Continuano le “Retrospettive” a cura di Mario Sesti, quest’anno dedicate a due grandi esponenti del miglior cinema europeo: Maurice Pialat e Peters Sellers. Il regista sarà omaggiato alle ore 17.30 al MAXXI con il film “ La gueule ouverte” da lui diretto nel 1974. Il Cinema Trevi, dopo le rassegne dedicate ad Antonella Lualdi e Roberto De Leonardis, ha scelto di omaggiare il regista Luigi Magni riproponendo al pubblico “La Tosca” (ore 17), “La via dei babbuini” (ore 19) e “In nome del popolo sovrano” (ore 21) da lui diretti.

La rassegna “Luigi Magni, il cantore di Roma”, che durerà fino al 28 ottobre, rende omaggio anche alla moglie Lucia Mirisola, scenografa e costumista, sempre al suo fianco, scomparsa nel 2017.
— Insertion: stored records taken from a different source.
(** What redaction leaves of two statements in the entry of [LogQuery]. *)
Lemma redactQuery_same q1 q2 : redactQuery q1 = redactQuery q2 <->
  ((length q1 <= 100)%nat /\ (length q2 <= 100)%nat
   \/ (100 < length q1)%nat /\ (100 < length q2)%nat /\ take 100 q1 = take 100 q2).
Proof.
  unfold redactQuery.
  destruct (Nat.ltb_spec 100 (length q1)) as [H1|H1], (Nat.ltb_spec 100 (length q2)) as [H2|H2]; split.
  - intros E%app_inv_tail. by right.
  - intros [[? ?]|(_ & _ & ->)]; [lia | done].
  - intros E. apply (f_equal length) in E. rewrite length_app, length_take in E. cbn in E. lia.
  - lia.
  - intros E. apply (f_equal length) in E. rewrite length_app, length_take in E. cbn in E. lia.
  - lia.
  - intros _. by left.
  - done.
Qed.

(** C26: What redaction hides, and what it does not reach.  With a logger that
    writes entries of the level info and redaction on: the entries [LogQuery]
    writes about two statements are the same exactly when both have at most
    100 bytes, or both have more and agree on the first 100 (a short statement
    is hidden completely, of a long one the first 100 bytes are written as they
    are).  But replication commands, account statements such as CREATE USER
    with their passwords, FLUSH, tablespace statements, a KILL that fails,
    statements with unsupported features, and every statement with debug_sql
    are also written in full by the handler itself. *)
Theorem redaction_reveals `{!Unicode} l sess user ip q1 q2 rewritten d n err m patterns f :
  redactParams l = true -> rank (l_level l) <= rank InfoLevel ->
  (LogQuery l sess user ip q1 d n err = LogQuery l sess user ip q2 d n err <->
    ((length q1 <= 100)%nat /\ (length q2 <= 100)%nat
     \/ (100 < length q1)%nat /\ (100 < length q2)%nat /\ take 100 q1 = take 100 q2))
  /\ shows q1 (log_replication l sess user ip q1 d err)
  /\ (rewritten <> [] -> shows q1 (log_acl l sess user ip q1 rewritten d err))
  /\ shows q1 (log_flush l sess user ip q1 d) /\ shows q1 (log_tablespace l sess q1)
  /\ shows q1 (log_debug l true q1 rewritten) /\ shows q1 (log_kill l sess user ip q1 d (Some m))
  /\ (f ∈ Detect patterns q1 -> (Severity f = "error" \/ Severity f = "warning" \/ Severity f = "info")%string ->
       shows q1 (log_unsupported l (Detect patterns q1))).
Proof.
  intros Hr Hl. split; [|].
  - rewrite <- redactQuery_same. unfold LogQuery, write. rewrite Hr. split; [|by intros ->].
    destruct l as [p [] r]; try (by cbn in Hl); cbn; destruct err; intros [=]; done.
  - destruct (handler_lines_show l sess user ip q1 rewritten d err m Hl) as (H1 & H2 & H3 & H4 & H5 & H6).
    split_and!; try done. by apply unsupported_shown.
Qed.
(** X7: in the order of Angular (the first change, [ngOnInit], then the
    later changes), with [zoomOnLayer] set and the map there from the
    start, the first payload leaves the viewport and each later payload
    moves it to its extent when it has one; a later payload without
    extent leaves it and writes one line on the console. *)
Theorem viewport_follows_updates (s : Store) (p0 : GeoJSON) (ps : list GeoJSON) :
  MapService.map (mapservice s) = Some Leaflet.TheMap ->
  GeojsonComponent.zoomOnLayer (this s) = true ->
  GeojsonComponent.geojson (this s) = None ->
  Forall (λ q, malformed q = false) (p0 :: ps) ->
  ∃ s',
    (let! _ := input_geojson (Some p0) in let! _ := ngOnInit in updates ps) s
      = (Normal tt, s') ∧
    Leaflet.viewport (Leaflet.surface (leaflet s'))
      = zoomed (Leaflet.viewport (Leaflet.surface (leaflet s))) ps ∧
    console s' = console s ++ complaints ps.
Proof.
  intros Hm Hz Hg Hall.
  apply Forall_cons in Hall. destruct Hall as [Hp0 Hps].
  set (s1 := refreshed None p0 (fed (Some p0) s)).
  assert (Hthis : this s1
                  = GeojsonComponent.set_currentGeojson
                      (Some (length (Leaflet.objects (leaflet s))))
                      (GeojsonComponent.set_geojson (Some p0) (this s)))
    by (unfold s1; rewrite refreshed_this; reflexivity).
  assert (Hm1 : MapService.map (mapservice s1) = Some Leaflet.TheMap)
    by (unfold s1; rewrite refreshed_mapservice; exact Hm).
  destruct (updates_zoom ps (snd (ngOnInit s1)) p0) as (s' & Hrun & Hview & Hcon);
    try assumption.
  - change (GeojsonComponent.zoomOnLayer (this s1) = true). rewrite Hthis. exact Hz.
  - change (GeojsonComponent.geojson (this s1) = Some p0). rewrite Hthis. reflexivity.
  - exists s'. split.
    + unfold bind at 1. rewrite input_geojson_refreshed by assumption.
      rewrite Hg. fold s1. unfold bind at 1.
      change (ngOnInit s1) with (Normal tt, snd (ngOnInit s1)). exact Hrun.
    + cbn [ngOnInit] in Hview, Hcon.
      change (leaflet (snd (ngOnInit s1))) with (leaflet s1) in Hview.
      change (console (snd (ngOnInit s1))) with (console s1) in Hcon.
      unfold s1 in Hview, Hcon.
      rewrite refreshed_viewport in Hview. rewrite refreshed_console in Hcon.
      cbn [defined andb] in Hview, Hcon. rewrite app_nil_r in Hcon.
      split; assumption.
Qed.

(** X8: setting the input back to [undefined] does not clear the map:
    the refresh is skipped and the overlay stays.  The payload that
    comes next replaces it, and is handled as a first payload: the
    viewport does not move and nothing is written on the console,
    whatever [zoomOnLayer] says. *)
Theorem cleared_input_keeps_overlay (s : Store) (p : GeoJSON) (old : Stamp) :
  valid s ->
  MapService.map (mapservice s) = Some Leaflet.TheMap ->
  malformed p = false ->
  GeojsonComponent.currentGeojson (this s) = Some old ->
  old ∈ onMap (leaflet s) ->
  input_geojson None s = (Normal tt, fed None s) ∧
  old ∈ onMap (leaflet (fed None s)) ∧
  GeojsonComponent.currentGeojson (this (fed None s)) = Some old ∧
  ∃ s' l,
    input_geojson (Some p) (fed None s) = (Normal tt, s') ∧
    Leaflet.viewport (Leaflet.surface (leaflet s'))
      = Leaflet.viewport (Leaflet.surface (leaflet s)) ∧
    console s' = console s ∧
    (old ∉ onMap (leaflet s')) ∧
    GeojsonComponent.currentGeojson (this s') = Some l ∧
    l ∈ onMap (leaflet s').
Proof.
  intros Hv Hm Hp Hc Hin.
  split; [reflexivity|]. split; [exact Hin|]. split; [exact Hc|].
  set (n := length (Leaflet.objects (leaflet s))).
  assert (Hlt : old < n).
  { destruct Hv as [_ Hr]. rewrite Hc in Hr. apply isRendered_lt in Hr. exact Hr. }
  exists (refreshed None p (fed (Some p) (fed None s))), n.
  split; [apply (input_geojson_refreshed (fed None s)); assumption|].
  split; [rewrite refreshed_viewport; reflexivity|].
  split; [rewrite refreshed_console; cbn; apply app_nil_r|].
  rewrite (refreshed_onMap None p (fed (Some p) (fed None s)) Hv).
  cbn [fed leaflet this GeojsonComponent.set_geojson GeojsonComponent.currentGeojson].
  rewrite Hc. fold n.
  split.
  { rewrite elem_of_app, list_elem_of_filter. intros [[Hne _]|Hx]; [congruence|].
    apply elem_of_cons in Hx. destruct Hx as [Hx|Hx]; [lia|].
    apply list_elem_of_singleton in Hx. lia. }
  split; [rewrite refreshed_this; reflexivity|].
  rewrite elem_of_app. right. right. left.
Qed.

(** ** Further facts: invariants *)

Lemma released_valid (s : Store) : valid s -> valid (released s).
Proof.
  intros Hv. unfold valid.
  rewrite (released_onMap s Hv), released_objects, this_released.
  destruct Hv as [Hv Hr]. split.
  - apply Forall_forall. intros x Hx. apply list_elem_of_filter in Hx.
    rewrite Forall_forall in Hv. apply Hv. tauto.
  - destruct (GeojsonComponent.currentGeojson (this s)); [|exact I].
    unfold isRendered in *. rewrite released_objects. exact Hr.
Qed.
Prosegue per il secondo anno consecutivo anche la collaborazione con il Teatro Palladium, storica sala romana oggi di proprietà dell’Università Roma Tre, che ospiterà alcune proiezioni della Festa del Cinema. A partire dalle ore 20.30, si succederanno due documentari: “Le Vietnam sera libre” di Cecilia Mangini e Paolo Pisanelli e, a seguire, “Linfa” della regista Carlotta Cerquetti. Per la selezione ufficiale saranno proposti il film indiano “My Dear Prime Minister” di Rakeysh Omprakash Mehra. Storia del dramma e della violenza sulle donne in una baraccopoli di Mumbai; “The Girl in the Spider’s Web” di Fede Alvarez, in cui Lisbeth Salander, personaggio principale dell’acclamata serie di libri “Millenium“ creata da Stieg Larsson, torna sul grande schermo, per interpretare l’iconica hacker; “Hermanos” di Pablo Gonzales, colombiano; “Corleone, il potere e il sangue” e “Corleone, la caduta” di Mosco levi Boucault. La storia di Salvatore Riina contrapposta a quella di Tommaso Buscetta, Giovanni Falcone e Paolo Borsellino. Tutti legati da una trama tragica quasi shakespeariana che propone lo scontro epocale tra il crimine e la legge.

Ritorna per il quarto anno la rassegna “I film della nostra vita”: un comitato di selezione formato da Mario Sesti, Richard Pena, Giovanna Fulvi, Alberto Crespi, Francesco Zippel e Valerio Carocci propongono i film che hanno più amato che sono programmati alla Casa del Cinema.

Otto i film selezionati: “Sweet Smell of Success” di Alexander Mackendrick, proposto da Mario Sesti; “Chinatown“ proposto da Antonio Monda; “In a Lovely Place“ di Nicolas Rey, proposto da Francesco Zippel; “Le Samourai“ di Jean-Pierre Melville, proposto da Alberto Crespi; “Who Frames Roger Rabbit“ di Robert Zemeckis, proposto da Valerio Carocci; “Ju Dou“ di Zhang Yimou, proposto da Giovanna Fulvi; “Kiss Me Deadly“ di Robert Aldrich, proposto da Richard Pena.